(** * Bird router: a shallow embedding of the Express route handlers

    The development follows the layout of the router module
    ([routes/open/birds]): JSON values and the request/response objects
    first, then the validation middleware and the five endpoint handlers,
    then the connection pool they talk to, and finally the properties of
    the routes.

    A handler is embedded as the tree of effects it performs: it may throw
    synchronously, log to the console, send a response, or issue one
    parameterised query whose promise is continued by a [.then] and a
    [.catch] callback.  Running a tree against a pool gives the response
    (if any), the console output, the queries issued and the final store. *)

From Stdlib Require Import String Ascii List ZArith Arith Lia.
From Stdlib Require Import Decimal DecimalString DecimalNat.
From stdpp Require Import base list strings.
Import ListNotations.

Local Open Scope string_scope.

Set Warnings "-register-all".

(** ** JSON values *)

(** What [express.json()] leaves in [request.body], and what the driver
    returns in [result.rows]: plain JSON data, plus [undefined] for an
    absent property.  Objects keep their fields in insertion order.
    Numbers are restricted to integers: no route computes with them. *)
Inductive JSValue : Type :=
| JUndefined
| JNull
| JBool (b : bool)
| JNum (n : Z)
| JStr (s : string)
| JArr (elems : list JSValue)
| JObj (fields : list (string * JSValue)).

Inductive JSError : Type :=
| TypeError_read_of_nullish (key : string)   (* Cannot read properties of undefined/null *)
| TypeError_not_a_function (key : string).   (* x.key is not a function *)

(** Normal or abrupt completion of an expression. *)
Inductive Completion (A : Type) : Type :=
| Normal (a : A)
| Abrupt (e : JSError).
Arguments Normal {A} a.
Arguments Abrupt {A} e.

Fixpoint own_field (fields : list (string * JSValue)) (key : string) : JSValue :=
  match fields with
  | [] => JUndefined
  | (k, v) :: rest => if String.eqb k key then v else own_field rest key
  end.

(** [v.key] for the data properties the router reads ([birds],
    [birdNames], [names], [comName], ...).  None of these names lives on
    a prototype, so reading one from a string, number, boolean or array
    gives [undefined]; reading from [undefined] or [null] throws. *)
Definition prop (v : JSValue) (key : string) : Completion JSValue :=
  match v with
  | JUndefined | JNull => Abrupt (TypeError_read_of_nullish key)
  | JObj fields => Normal (own_field fields key)
  | _ => Normal JUndefined
  end.

Definition is_nullish (v : JSValue) : bool :=
  match v with
  | JUndefined | JNull => true
  | _ => false
  end.

(** [Array.isArray(v)] *)
Definition isArray (v : JSValue) : bool :=
  match v with
  | JArr _ => true
  | _ => false
  end.

(** [v.map(f)] where [f] receives the element and its index.  Only arrays
    inherit a callable [map]; a JSON object may own a field called [map],
    but JSON data is never callable. *)
Definition call_map {B : Type} (v : JSValue) (f : JSValue -> nat -> B)
  : Completion (list B) :=
  match v with
  | JArr elems => Normal (imap (fun i x => f x i) elems)
  | JUndefined | JNull => Abrupt (TypeError_read_of_nullish "map")
  | _ => Abrupt (TypeError_not_a_function "map")
  end.

(** Decimal rendering of a number inside a template literal. *)
Definition dec (n : nat) : string :=
  NilEmpty.string_of_uint (Nat.to_uint n).

(** The line break inside a multi-line template literal. *)
Definition nl : string := String (ascii_of_nat 10) EmptyString.

(** [parts.join(sep)] for an array of strings. *)
Definition join (sep : string) (parts : list string) : string :=
  String.concat sep parts.

(** ['Error: ' + err.detail]: an absent detail is rendered by JavaScript's
    string conversion of [undefined]. *)
Definition show_detail (d : option string) : string :=
  match d with
  | Some s => s
  | None => "undefined"
  end.

(** ** The data model ([core/models/bird])

    The interfaces only annotate the rows a query returns; they are
    erased at run time and nothing checks a row or a body against them. *)

Module Model.

Record INames : Type := {
  formattedComName : string;
  comName : string;
  sciName : string
}.

Record IPhotos : Type := {
  previewPhoto : string;
  maleBreedingPhoto : string;
  maleNonbreedingPhoto : string;
  femalePhoto : string
}.

Record IBird : Type := {
  names : INames;
  photos : IPhotos;
  sound : string;
  shortDesc : string;
  longDesc : string;
  howToFind : string;
  habitat : string;
  learnMoreLink : string
}.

☆ ☆ ☆ ☆ ☆ ☆ ☆

### About this exercise:
Pull each line that includes the word "Inductive" out of the material above.

### Your solution:
Inductive JSValue : Type :=
Inductive JSError : Type :=
Inductive Completion (A : Type) : Type :=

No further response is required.